Ce qu'on veut, c'est toujours ce qu'on fait, de même que ce qu'on fait, c'est toujours ce qu'on veut.

On peut finalement considérer la volonté comme une espèce de désir, c'est-à-dire comme le désir dont la satisfaction dépend de nous. A.

Le désir est regret d'une absence • L'origine étymologique du mot désir est assez curieuse mais très éclairante.

Le verbe latin desiderare, d'où il est issu, dérive, avec le verbe considerare, de sidus, qui signifie « étoile ».

Ces deux verbes appartiennent à la langue des augures, des présages inspirés par l'observation du ciel étoilé.

Considerare, c'est contempler un astre, alors que desiderare, c'est regretter son absence.

Le désir, au sens étymologique, c'est le regret d'un astre disparu ; c'est la nostalgie d'une étoile. • Déjà ici l'ambiguïté du désir se révèle : d'un côté, cruel constat d'une absence, d'un manque, d'une privation ; de l'autre, pressenti-ment d'un bien susceptible de nous combler. B.

Nous désirons ce qui nous manque Platon a admirablement posé le problème dans le mythe où il raconte la naissance d'Éros, ce demi-dieu qui personnifie l'amour, le désir.

Éros serait le fils de Poros (dieu de la richesse, de l'abondance) et de la mendiante Pénia.

C'est donc un démon, qui tient le milieu entre les dieux et les mortels.

Éros ne peut être de nature purement divine : les dieux ne désirent pas, puisqu'ils sont comblés.

Mais le désir ne peut être non plus, comme la pauvre Pénia, pure indigence, car « l'ignorance a ceci de terrible que quand on n'a ni beauté, ni bonté, ni science, on croit en posséder suffisamment.

Or, quand on ne sait pas qu'on manque d'une chose, on ne la désire pas ».

Si donc l'Amour est amour de la beauté, c'est qu'il n'est ni absolument beau, ni tout à fait laid.

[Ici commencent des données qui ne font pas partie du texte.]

(* ===== verification/Paid.v ===== *)
(** * Signed stream links and channel signatures

    Models [app/query/paid.go] ([signStreamURL77], with [path.Dir]) and
    [app/query/validation.go] (digests, byte reversal, signature validation).
    Elliptic-curve verification and key parsing come from [btcec] and
    [lbry.go] and are parameters. *)

From S2P Require Import Prelude GoLib Errors Hashes.
From Stdlib Require Import Ascii.

Local Open Scope Z_scope.

(** ** [path.Dir] *)

(** The part up to and including the last slash. *)
Fixpoint dirPart (s : string) : string :=
  match s with
  | "" => ""
  | String a s' =>
      let d := dirPart s' in
      if bool_decide (d = "") && negb (Ascii.eqb a "/") then "" else String a d
  end.

(** [path.Clean] on the components: [..] removes the last kept one. *)
Fixpoint cleanParts (rooted : bool) (kept : list string) (parts : list string) : list string :=
  match parts with
  | [] => reverse kept
  | p :: ps =>
      if bool_decide (p = "" ∨ p = ".") then cleanParts rooted kept ps
      else if bool_decide (p = "..") then
        match kept with
        | [] => cleanParts rooted (if rooted then [] else [".."]) ps
        | k :: kept' => if bool_decide (k = "..") then cleanParts rooted (".." :: kept) ps
                        else cleanParts rooted kept' ps
        end
      else cleanParts rooted (p :: kept) ps
  end.

Definition path_Clean (s : string) : string :=
  let rooted := HasPrefix s "/" in
  let out := (if rooted then "/" else "") +:+ Join (cleanParts rooted [] (Split s "/")) "/" in
  if bool_decide (out = "") then "." else out.

Definition path_Dir (s : string) : string := path_Clean (dirPart s).

(** ** [signStreamURL77] *)

(** [strings.NewReplacer("+", "-", "/", "_")] *)
Fixpoint url_safe (s : string) : string :=
  match s with
  | "" => ""
  | String a s' =>
      String (if Ascii.eqb a "+" then "-"%char else if Ascii.eqb a "/" then "_"%char else a) (url_safe s')
  end.

Definition signStreamURL77 (host filePath secureToken : string) (expiryTimestamp : Z) : string :=
  let strippedPath := path_Dir filePath in
  let hash := strippedPath +:+ secureToken in
  let hash := if 0 <? expiryTimestamp then Itoa expiryTimestamp +:+ hash else hash in
  let finalHash := md5_Sum (bytes_of hash) in
  let encodedFinalHash := url_safe (StdEncoding_EncodeToString finalHash) in
  if 0 <? expiryTimestamp then encodedFinalHash +:+ "," +:+ Itoa expiryTimestamp
  else encodedFinalHash.

(** The vector of the repository's own test. *)
Example signStreamURL77_vector :
  signStreamURL77 "player.odycdn.com"
    ("/api/v4/streams/tc/all-the-times-we-nearly-blew-up-the" +:+
     "/ac809d68d201e2f58dcd241b5aaeefe817634dda" +:+
     "/2f562bd1dd318db726014d255c3c7f4e5cae3e746f77647e00ad7e9b272d193bcad634b515bf0a2bc471719cfdde0c00" +:+
     "/master.m3u8")
    "aiphaechiSietee3heiKaezosaitip0i" 1695977338 = "Syc1EWOyivHWw9L4aquM1g==,1695977338".
Proof. vm_compute. reflexivity. Qed.

(** ** Channel signatures *)

Definition createDigest (pieces : list (list byte)) : list byte := foldl (λ d p, d ++ p) [] pieces.

(** The loop of [reverseBytes] writes both ends of a zeroed slice while
    [left < right]; [fuel] bounds the iterations. *)
Fixpoint reverseLoop (fuel left right : nat) (b r : list byte) : list byte :=
  match fuel with
  | O => r
  | S f =>
      if (left <? right)%nat then
        reverseLoop f (S left) (right - 1) b
          (<[right := nth left b zero_byte]> (<[left := nth right b zero_byte]> r))
      else r
  end.

Definition reverseBytes (b : list byte) : list byte :=
  reverseLoop (length b) 0 (length b - 1) b (replicate (length b) zero_byte).

(** A claim id that is not hexadecimal gives an empty slice. *)
Definition unhelixifyAndReverse (claimID : string) : list byte :=
  match hex_decode claimID with
  | Some b => reverseBytes b
  | None => []
  end.

(** [copy(signatureBytes[:], sig)] into a [[64]byte]. *)
Definition signature64 (sig : list byte) : list byte :=
  take 64 sig ++ replicate (64 - length sig) zero_byte.

Definition big_SetBytes (bs : list byte) : Z := be_val (byte_val <$> bs).

(** [keys.GetPublicKeyFromBytes] and [ecdsa.Verify]. *)
Class ECDSA := {
  PublicKey : Type;
  GetPublicKeyFromBytes : list byte → error + PublicKey;
  ecdsa_Verify : PublicKey → list byte → Z → Z → bool;
}.

Section validation.
Context `{!ECDSA}.

Definition isSignatureValid (signature : list byte) (publicKey : PublicKey) (injest : list byte) : bool :=
  ecdsa_Verify publicKey injest (big_SetBytes (take 32 signature)) (big_SetBytes (drop 32 signature)).

Definition validateSignature (channelClaimID signature signingTS data : string)
    (publicKey : PublicKey) : option error :=
  let injest := sha256_Sum (createDigest
    [bytes_of signingTS; unhelixifyAndReverse channelClaimID; bytes_of data]) in
  match hex_decode signature with
  | None => Some (Err (EText "encoding/hex: invalid"))
  | Some sig =>
      if isSignatureValid (signature64 sig) publicKey injest then None
      else Some (Errs "could not validate the signature")
  end.
End validation.

(** ** Properties *)

Lemma createDigest_concat pieces : createDigest pieces = concat pieces.
Proof.
  unfold createDigest. change (concat pieces) with ([] ++ concat pieces). generalize (@nil byte).
  induction pieces as [|p ps IH]; intros acc; simpl; [by rewrite app_nil_r|].
  by rewrite IH, app_assoc.
Qed.

Lemma reverseLoop_lookup b : ∀ fuel left right r i,
  length r = length b → (left + right = length b - 1)%nat → (right - left <= 2 * fuel)%nat →
  (i < length b)%nat →
  reverseLoop fuel left right b r !! i =
    if decide ((left <= i <= right)%nat ∧ left + right ≠ 2 * i)%nat then b !! (length b - 1 - i)%nat else r !! i.
Proof.
  induction fuel as [|fuel IH]; intros left right r i Hr Hsum Hf Hi; simpl.
  { rewrite decide_False; [done|lia]. }
  destruct (Nat.ltb_spec left right) as [Hlt|Hge]; [|rewrite decide_False by lia; done].
  rewrite IH; [|by rewrite !length_insert|lia..].
  destruct (decide (i = left)) as [->|Hl]; [|destruct (decide (i = right)) as [->|Hr']].
  - rewrite decide_False by lia. rewrite decide_True by lia.
    rewrite list_lookup_insert_ne by lia. rewrite list_lookup_insert_eq by lia.
    replace (length b - 1 - left)%nat with right by lia.
    destruct (lookup_lt_is_Some_2 b right) as [x Hx]; [lia|]. by rewrite Hx, (nth_lookup_Some _ _ _ _ Hx).
  - rewrite decide_False by lia. rewrite decide_True by lia.
    rewrite list_lookup_insert_eq by (rewrite length_insert; lia).
    replace (length b - 1 - right)%nat with left by lia.
    destruct (lookup_lt_is_Some_2 b left) as [x Hx]; [lia|]. by rewrite Hx, (nth_lookup_Some _ _ _ _ Hx).
  - rewrite !list_lookup_insert_ne by lia.
    destruct (decide _); [rewrite decide_True by lia|rewrite decide_False by lia]; done.
Qed.

Lemma reverseLoop_length fuel : ∀ left right b r,
  length (reverseLoop fuel left right b r) = length r.
Proof.
  induction fuel as [|fuel IH]; intros; simpl; [done|].
  destruct (_ <? _)%nat; [|done]. by rewrite IH, !length_insert.
Qed.

Lemma reverseBytes_length b : length (reverseBytes b) = length b.
Proof. unfold reverseBytes. by rewrite reverseLoop_length, length_replicate. Qed.

Lemma reverseBytes_lookup b i : (i < length b)%nat →
  reverseBytes b !! i =
    if decide (2 * i = length b - 1)%nat then Some zero_byte else b !! (length b - 1 - i)%nat.
Proof.
  intros Hi. unfold reverseBytes.
  rewrite reverseLoop_lookup by (rewrite ?length_replicate; lia).
  destruct (decide (2 * i = length b - 1)%nat) as [He|Hne].
  - rewrite decide_False by lia. by apply lookup_replicate_2.
  - by rewrite decide_True by lia.
Qed.

Lemma reverseBytes_even b : Nat.Even (length b) → reverseBytes b = reverse b.
Proof.
  intros [k Hk]. apply list_eq. intros i.
  destruct (decide (i < length b)%nat) as [Hi|Hi].
  - rewrite reverseBytes_lookup by done. rewrite decide_False by lia.
    rewrite reverse_lookup by done. f_equal. lia.
  - rewrite !lookup_ge_None_2; [done|rewrite length_reverse; lia|rewrite reverseBytes_length; lia].
Qed.

(** [reverseBytes] keeps the length and puts byte [i] of the input at the
    mirrored position, except for the middle byte of an input of odd length,
    which comes out as zero; on inputs of even length, such as claim ids, it
    is reversal. *)
Theorem reverseBytes_spec b :
  length (reverseBytes b) = length b ∧
  (∀ i, (i < length b)%nat →
     reverseBytes b !! i =
       if decide (2 * i = length b - 1)%nat then Some zero_byte else b !! (length b - 1 - i)%nat) ∧
  (Nat.Even (length b) → reverseBytes b = reverse b).
Proof.
  split_and!; [apply reverseBytes_length|intros; by apply reverseBytes_lookup|apply reverseBytes_even].
Qed.

(** LBRY claim ids have 40 hexadecimal digits, that is, 20 bytes. *)
Lemma unhelixifyAndReverse_claim_id s b :
  hex_decode s = Some b → String.length s = 40%nat → unhelixifyAndReverse s = reverse b.
Proof.
  intros Hd Hl. unfold unhelixifyAndReverse. rewrite Hd.
  apply hex_decode_length in Hd. apply reverseBytes_even. exists 10%nat. lia.
Qed.

Section signatures.
Context `{!ECDSA}.

(** A signature is accepted exactly when it is hexadecimal and the curve
    library verifies its first 64 bytes, zero-padded, against the SHA-256 of
    the time stamp, the reversed channel id and the data, in this order. *)
Theorem validateSignature_ok_iff channel b signature ts data key :
  hex_decode channel = Some b → String.length channel = 40%nat →
  validateSignature channel signature ts data key = None ↔
  ∃ sig, hex_decode signature = Some sig ∧
    ecdsa_Verify key (sha256_Sum (bytes_of ts ++ reverse b ++ bytes_of data))
      (big_SetBytes (take 32 (signature64 sig))) (big_SetBytes (drop 32 (signature64 sig))) = true.
Proof.
  intros Hb Hl. unfold validateSignature, isSignatureValid.
  rewrite createDigest_concat, (unhelixifyAndReverse_claim_id _ _ Hb Hl). simpl. rewrite app_nil_r.
  destruct (hex_decode signature) as [sig|]; [|split; [done|by intros (? & ? & _)]].
  split.
  - destruct (ecdsa_Verify _ _ _ _) eqn:Hv; [by eauto|done].
  - by intros (sig' & [= <-] & ->).
Qed.
End signatures.

(** A curve library that accepts one signature. *)
Definition ex_ECDSA : ECDSA :=
  {| PublicKey := unit; GetPublicKeyFromBytes _ := inr tt;
     ecdsa_Verify _ d r s := (length d =? 32)%nat && (r =? 1) && (s =? 2) |}.

Lemma validateSignature_ok_iff_witness :
  let channel := "00112233445566778899aabbccddeeff00112233" in
  let signature := "0000000000000000000000000000000000000000000000000000000000000001" +:+
                   "0000000000000000000000000000000000000000000000000000000000000002" in
  ∃ b, hex_decode channel = Some b ∧
    @validateSignature ex_ECDSA channel signature "1695977338" "claim" tt = None.
Proof.
  intros channel signature. eexists. split; [vm_compute; reflexivity|].
  eapply (@validateSignature_ok_iff ex_ECDSA channel _ signature "1695977338" "claim" tt);
    [vm_compute; reflexivity..|].
  eexists. split; vm_compute; reflexivity.
Defined.
(* ===== verification/CallSpec.v ===== *)
(** * What a call may send to the SDK

    Every request of a call, including those of the hooks, of the wallet retries
    and of the cache, is bound to the wallet of the caller: the relation [sends]
    is followed through all components the call runs. *)

From S2P Require Import Prelude GoLib Rpc Errors Query Router Iapi Http Services Auth Hashes Paid Caller Access AccessSpec Cache CacheSpec Call.

Local Open Scope Z_scope.

Section sends.
Import OracleInstances.
Context (o : Oracle) `{!Ljsonrpc, !MapOrder, !IAPIDecoders, !ECDSA, !ClaimDecoder, !URLParser,
  !SearchDecoder, !JSONMarshal}.
Context (cfg : Config) (P : RPCRequest → Prop).

(** Every SDK request of the stretch satisfies [P]. *)
Definition sends : relation history := λ h h',
  ∃ evs, h' = h ++ evs ∧ ∀ ep rq r, EvCall ep rq r ∈ evs → P rq.

Definition csends : relation (Caller * history) := λ s s', sends s.2 s'.2.

#[export] Instance sends_preorder : PreOrder sends.
Proof.
  split.
  - intros h. exists []. rewrite app_nil_r. split; [done|]. set_solver.
  - intros h1 h2 h3 (e1 & -> & F1) (e2 & -> & F2). exists (e1 ++ e2).
    rewrite app_assoc. split; [done|]. intros ep rq r [?|?]%elem_of_app; eauto.
Qed.

#[export] Instance csends_preorder : PreOrder csends.
Proof.
  split; [intros s; unfold csends; reflexivity|].
  intros s1 s2 s3 H12 H23. unfold csends in *. by etrans.
Qed.

Lemma sends_one h e : (∀ ep rq r, e = EvCall ep rq r → P rq) → sends h (h ++ [e]).
Proof.
  intros He. exists [e]. split; [done|]. intros ep rq r Hin.
  apply list_elem_of_singleton in Hin. by eapply He.
Qed.

Lemma interact_sends {A} (answer : history → error + A) ev :
  (∀ x ep rq r, ev x = EvCall ep rq r → P rq) → extends sends (interact answer ev).
Proof. intros Hev h. apply sends_one. intros ep rq r. apply Hev. Qed.

Lemma inW_csends {A} (m : Go history A) : extends sends m → extends csends (inW m).
Proof. intros Hm [c h]. unfold csends. rewrite inW_run. apply Hm. Qed.

Lemma sends_call ep rq : P rq → extends sends (CallRaw ep rq : Go history RPCResponse).
Proof. intros Hp. apply interact_sends. intros x ep' rq' r [= -> ->]. done. Qed.
Lemma sends_load ep uid : extends sends (LoadWallet ep uid : Go history unit).
Proof. by apply interact_sends. Qed.
Lemma sends_delete uid : extends sends (DeleteUser uid : Go history unit).
Proof. by apply interact_sends. Qed.
Lemma sends_sentry e : extends sends (ErrorToSentry e : Go history unit).
Proof. intros h. by apply sends_one. Qed.
Lemma sends_audit u i m b : extends sends (LogQuery u i m b : Go history unit).
Proof. intros h. by apply sends_one. Qed.
Lemma sends_urls b v c i : extends sends (ReplaceAssetUrls b v c i : Go history value).
Proof. by apply interact_sends. Qed.
Lemma sends_url b v p : extends sends (ReplaceAssetUrl b v p : Go history value).
Proof. by apply interact_sends. Qed.
Lemma sends_claimurl b c : extends sends (GetClaimUrl b c : Go history string).
Proof. by apply interact_sends. Qed.
Lemma sends_now : extends sends (Now : Go history Z).
Proof. intros h. by apply sends_one. Qed.
Lemma sends_rand n : extends sends (rand_IntN n : Go history nat).
Proof. intros h. by apply sends_one. Qed.
Lemma sends_iapi c p ps : extends sends (iapi_Do c p ps : Go history HTTPReply).
Proof. by apply interact_sends. Qed.
Lemma sends_token s t n : extends sends (CreateToken s t n : Go history string).
Proof. by apply interact_sends. Qed.
Lemma sends_get k : extends sends (store_Get k : Go history (option CachedResponse)).
Proof. by apply interact_sends. Qed.
Lemma sends_set k v t g : extends sends (store_Set k v t g : Go history unit).
Proof. by apply interact_sends. Qed.

#[local] Hint Resolve sends_call sends_load sends_delete sends_sentry sends_audit sends_urls
  sends_url sends_claimurl sends_now sends_rand sends_iapi sends_token sends_get sends_set
  inW_csends : go.

(** A value computed before the call that uses it. *)
Lemma extends_lift_bind {S A B} (R : relation S) `{!PreOrder R} (r : result error A) (k : A → Go S B) :
  (∀ a, r = ROk a → extends R (k a)) → extends R (bind (lift r) k).
Proof. intros Hk s. unfold bind, lift. destruct r; [by apply Hk|done..]. Qed.

(** *** [SendQuery] *)

Lemma sendAttempts_sends left : ∀ i ep uid q r,
  P (Request q) → extends sends (sendAttempts (W:=history) left i ep uid q r).
Proof.
  induction left as [|left IH]; intros; cbn [sendAttempts]; unfold giveUpOnWallet; go_paths.
Qed.

Lemma run_post_sends hk r : extends sends (run_post (W:=history) cfg hk r).
Proof.
  destruct hk; cbn [run_post]; unfold postClaimSearchArfleetThumbs, postResolveArfleetThumbs; go_paths.
Qed.
#[local] Hint Resolve run_post_sends sendAttempts_sends : go.

Lemma applyPostflight_sends hs m : ∀ r, extends sends (applyPostflight (W:=history) cfg hs m r).
Proof. induction hs as [|hk hs IH]; intros r; cbn [applyPostflight]; go_paths. Qed.
#[local] Hint Resolve applyPostflight_sends : go.

Lemma SendQuery_sends q : P (Request q) → extends csends (SendQuery (W:=history) cfg q).
Proof. intros Hp. unfold SendQuery, the_caller. go_paths. Qed.

Lemma Randomize_sends : extends csends (RandomizeEndpoint (W:=history)).
Proof. unfold RandomizeEndpoint, the_caller. go_paths. apply extends_modify. intros [c h]. unfold csends. simpl. reflexivity. Qed.
#[local] Hint Resolve SendQuery_sends Randomize_sends : go.

(** *** Hooks *)

Lemma Call_sends {A} c p ps (d : value → option A) : extends sends (Call (W:=history) c p ps d).
Proof. unfold Call; go_paths. Qed.
#[local] Hint Resolve Call_sends : go.

Lemma customerList_sends ctx id env : extends sends (checkCustomerListPurchase (W:=history) ctx id env).
Proof. unfold checkCustomerListPurchase; go_paths. Qed.
#[local] Hint Resolve customerList_sends : go.

Lemma tagLoop_sends claim tags : extends sends (tagLoop (W:=history) claim tags).
Proof. induction tags as [|t tags IH]; cbn [tagLoop]; unfold NowUnix; go_paths. Qed.
#[local] Hint Resolve tagLoop_sends : go.

Lemma checkStreamAccess_sends ctx params claim :
  extends sends (checkStreamAccess (W:=history) ctx params claim).
Proof.
  unfold checkStreamAccess, isUserAMod, checkSignature, checkPurchase, checkMembership,
    ValidateSignatureFromClaim, must_string; go_paths.
Qed.
#[local] Hint Resolve checkStreamAccess_sends : go.

Lemma cacheGetter_sends q left : P (Request q) → ∀ last,
  extends csends (cacheGetter (W:=history) cfg left q last).
Proof. intros Hp. induction left as [|left IH]; intros last; cbn [cacheGetter]; go_paths. Qed.

Lemma cacheHook_sends q : P (Request q) → extends csends (preflightCacheHook (W:=history) cfg q).
Proof.
  intros Hp. unfold preflightCacheHook, Retrieve, the_caller; go_paths. by apply cacheGetter_sends.
Qed.

Lemma claimSearch_sends q : extends csends (preflightHookClaimSearch (W:=history) q).
Proof. unfold preflightHookClaimSearch, restrictSearch, map_put, NowUnix; go_paths. Qed.
#[local] Hint Resolve cacheHook_sends claimSearch_sends : go.

(** The hooks make further queries with the wallet of the one they serve. *)
Context (w : string)
  (HP : ∀ req q, param req ParamWalletID = None → NewQuery req w = ROk q → P (Request q)).

Lemma resolve_sends q url : WalletID q = w → extends csends (resolve (W:=history) cfg q url).
Proof using HP.
  intros Hw. unfold resolve. rewrite Hw. apply extends_lift_bind; [apply _|].
  intros q' Hq'. apply HP in Hq'; [|by vm_compute]. go_paths.
Qed.
#[local] Hint Resolve resolve_sends : go.

Lemma purchaseCreate_sends q url claim :
  WalletID q = w → extends csends (purchaseCreate (W:=history) cfg q url claim).
Proof using HP.
  intros Hw. unfold purchaseCreate. rewrite Hw. apply extends_lift_bind; [apply _|].
  intros q' Hq'. apply HP in Hq'; [|by vm_compute]. go_paths.
Qed.
#[local] Hint Resolve purchaseCreate_sends : go.

Lemma preflightHookGet_sends ctx q :
  WalletID q = w → extends csends (preflightHookGet (W:=history) cfg ctx q).
Proof using HP.
  intros Hw. unfold preflightHookGet, must_string, findPurchase, plainStream, signedStream,
    signedLivestream, expiry; go_paths.
Qed.
#[local] Hint Resolve preflightHookGet_sends : go.

Lemma run_pre_sends ctx hk q :
  WalletID q = w → P (Request q) → extends csends (run_pre (W:=history) cfg ctx hk q).
Proof using HP. intros Hw Hp. destruct hk; cbn [run_pre]; go_paths. Qed.
End sends.

(** ** Wallet isolation *)

Section isolation.
Import OracleInstances.
Context (o : Oracle) `{!Ljsonrpc, !MapOrder, !IAPIDecoders, !ECDSA, !ClaimDecoder, !URLParser,
  !SearchDecoder, !JSONMarshal}.
Context (cfg : Config) (ctx : userCtx) (w : string) (c : option value).

Lemma hook_keys_harmless k :
  k ∈ ParamWalletID :: forbiddenParams → (k ∉ hook_keys) ∧ (k ≠ fileNameParam).
Proof.
  unfold hook_keys, fileNameParam, forbiddenParams, ParamWalletID, ParamAccountID, ParamNewSDKServer.
  rewrite !elem_of_cons. intros [->|[->|[->|?]]]; [by split; [set_solver|]..|set_solver].
Qed.

(** A hook that does not answer leaves a query that is still bound to the
    wallet. *)
Lemma claimSearch_query_bound q s q' s' :
  query_bound w c q → preflightHookClaimSearch (W:=history) q s = (ROk q', s') → query_bound w c q'.
Proof.
  intros Hok. destruct s as [c0 h]. unfold preflightHookClaimSearch.
  destruct (decode_Search _) as [?|p]; [done|]. intros Hrun. go_inv Hrun.
  apply restrictSearch_ok in Hc as (_ & Hk & _). injection Hrun as <- _.
  match goal with |- query_bound w c (match ?m with _ => _ end) => destruct m as [m2|] eqn:Hm end; [|done].
  apply request_bound_params; [done|]. intros k Hin. pose proof (hook_keys_harmless k Hin) as [Hnk _].
  rewrite <-Hk by done. destruct (_ && _).
  - injection Hm as <-. rewrite lookup_insert_ne; [by destruct a; rewrite ?lookup_empty|].
    intros <-. apply Hnk. unfold hook_keys. set_solver.
  - by rewrite Hm.
Qed.

Lemma run_pre_query_bound hk q s q' r s' :
  query_bound w c q → run_pre (W:=history) cfg ctx hk q s = (ROk (q', r), s') → query_bound w c q'.
Proof.
  intros Hok. destruct hk; cbn [run_pre]; intros Hrun.
  - by injection Hrun as <- _ _.
  - go_inv Hrun. by injection Hrun as <- _ _.
  - go_inv Hrun. injection Hrun as <- _ _. by eapply claimSearch_query_bound.
  - go_inv Hrun. by injection Hrun as <- _ _.
  - destruct (ParamsAsMap q) as [m|] eqn:Hm; [|done]. injection Hrun as <- _ _.
    apply request_bound_params; [done|]. intros k Hin. apply hook_keys_harmless in Hin as [_ Hne].
    rewrite lookup_insert_ne by done. by rewrite Hm.
Qed.

Lemma applyPreflight_bound hs : ∀ q s, query_bound w c q →
  let '(r, s') := applyPreflight (W:=history) cfg ctx hs q s in
  csends (request_bound w c) s s' ∧ ∀ q' x, r = ROk (q', x) → query_bound w c q'.
Proof.
  induction hs as [|hk hs IH]; intros q s Hok; cbn [applyPreflight].
  { split; [done|]. by intros q' x [= <- _]. }
  destruct (isMatchingHook _ hk); [|by apply IH].
  pose proof (run_pre_sends o cfg _ w (λ req q, NewQuery_bound_hook req w c q) ctx (hk_function hk) q (proj1 Hok) (proj2 Hok) s) as Hs.
  unfold bind, try. destruct (run_pre _ _ _ _ s) as [[[q1 [res|]]|e|p] s1] eqn:Hr; simpl in Hs.
  - split; [done|]. intros q' x [= <- _]. by eapply run_pre_query_bound.
  - assert (query_bound w c q1) as Hok1 by (by eapply run_pre_query_bound).
    specialize (IH q1 s1 Hok1). destruct (applyPreflight _ _ _ _ s1) as [r s2].
    destruct IH as [IH1 IH2]. split; [by etrans|done].
  - by split.
  - by split.
Qed.
End isolation.

(** The wallet a caller acts for. *)
Definition caller_wallet (c : Caller) : string :=
  if negb (userID c =? 0) then wallet_id_of (userID c) else "".

Section theorem.
Import OracleInstances.
Context (o : Oracle) `{!Ljsonrpc, !MapOrder, !IAPIDecoders, !ECDSA, !ClaimDecoder, !URLParser,
  !SearchDecoder, !JSONMarshal}.

Lemma call_bound cfg ctx req s :
  csends (request_bound (caller_wallet s.1) (param req ParamWalletID)) s
    (call (W:=history) cfg ctx req s).2.
Proof.
  unfold call. destruct s as [c h]. rewrite (bind_ok _ _ _ c (c, h)) by done.
  case_bool_decide; [done|]. fold (caller_wallet c). simpl fst.
  destruct (NewQuery req (caller_wallet c)) as [q|e|p] eqn:Hq; unfold bind, lift; [|done..].
  pose proof (applyPreflight_bound o cfg ctx (caller_wallet c) _ (preflightHooks c) q (c, h)
    (NewQuery_bound _ _ _ Hq)) as Hpre.
  destruct (applyPreflight _ _ _ _ _) as [[[q1 [res|]]|e|p] s1]; destruct Hpre as [Hs Hq1]; [done| |done..].
  etrans; [exact Hs|]. apply SendQuery_sends. by destruct (Hq1 q1 None eq_refl).
Qed.

Lemma call_sends cfg ctx req s :
  csends (request_ok (caller_wallet s.1)) s (call (W:=history) cfg ctx req s).2.
Proof.
  destruct (call_bound cfg ctx req s) as (evs & He & Hall). exists evs. split; [done|].
  intros ep rq r Hin. exact (proj1 (Hall ep rq r Hin)).
Qed.

(** C1: Wallet isolation. Whatever a client asks for, and whatever the SDK,
    internal-api, the cache and the other services answer, every request that
    a call sends to the SDK, including those made on the way by hooks and
    retries, uses an allowed method without forbidden parameters; for an
    authenticated user a request that accepts a wallet carries that user's
    wallet id; and without authentication only methods that need no wallet
    are sent. *)
Theorem call_wallet_isolation cfg ctx req c h :
  ∃ evs, (call (W:=history) cfg ctx req (c, h)).2.2 = h ++ evs ∧
    ∀ ep rq r, EvCall ep rq r ∈ evs → request_ok (caller_wallet c) rq.
Proof. apply (call_sends cfg ctx req (c, h)). Qed.
End theorem.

De même, si l'Amour est amour du savoir (ce que proprement on appelle «philosophie »), c'est qu'il est un mixte d'ignorance et de savoir. « Étant fils de Poros et de Pénia , l'Amour en a reçu certains caractères en partage.

D'abord il est toujours pauvre, et loin d'être délicat et beau comme on se l'imagine généralement, il est dur, sec, sans souliers, sans domicile, sans avoir jamais d'autre lit que la terre, sans couverture, il dort en plein air, près des portes et dans les rues ; il tient de sa mère, et l'indigence est son éternelle compagne.

D'un autre côté, suivant le naturel de son père, il est toujours à la piste de ce qui est beau et bon ; il est brave, résolu, ardent, excellent chasseur, artisan de ruses toujours nouvelles, amateur de science, plein de ressources, passant sa vie à philosopher, habile sorcier, magicien et sophiste.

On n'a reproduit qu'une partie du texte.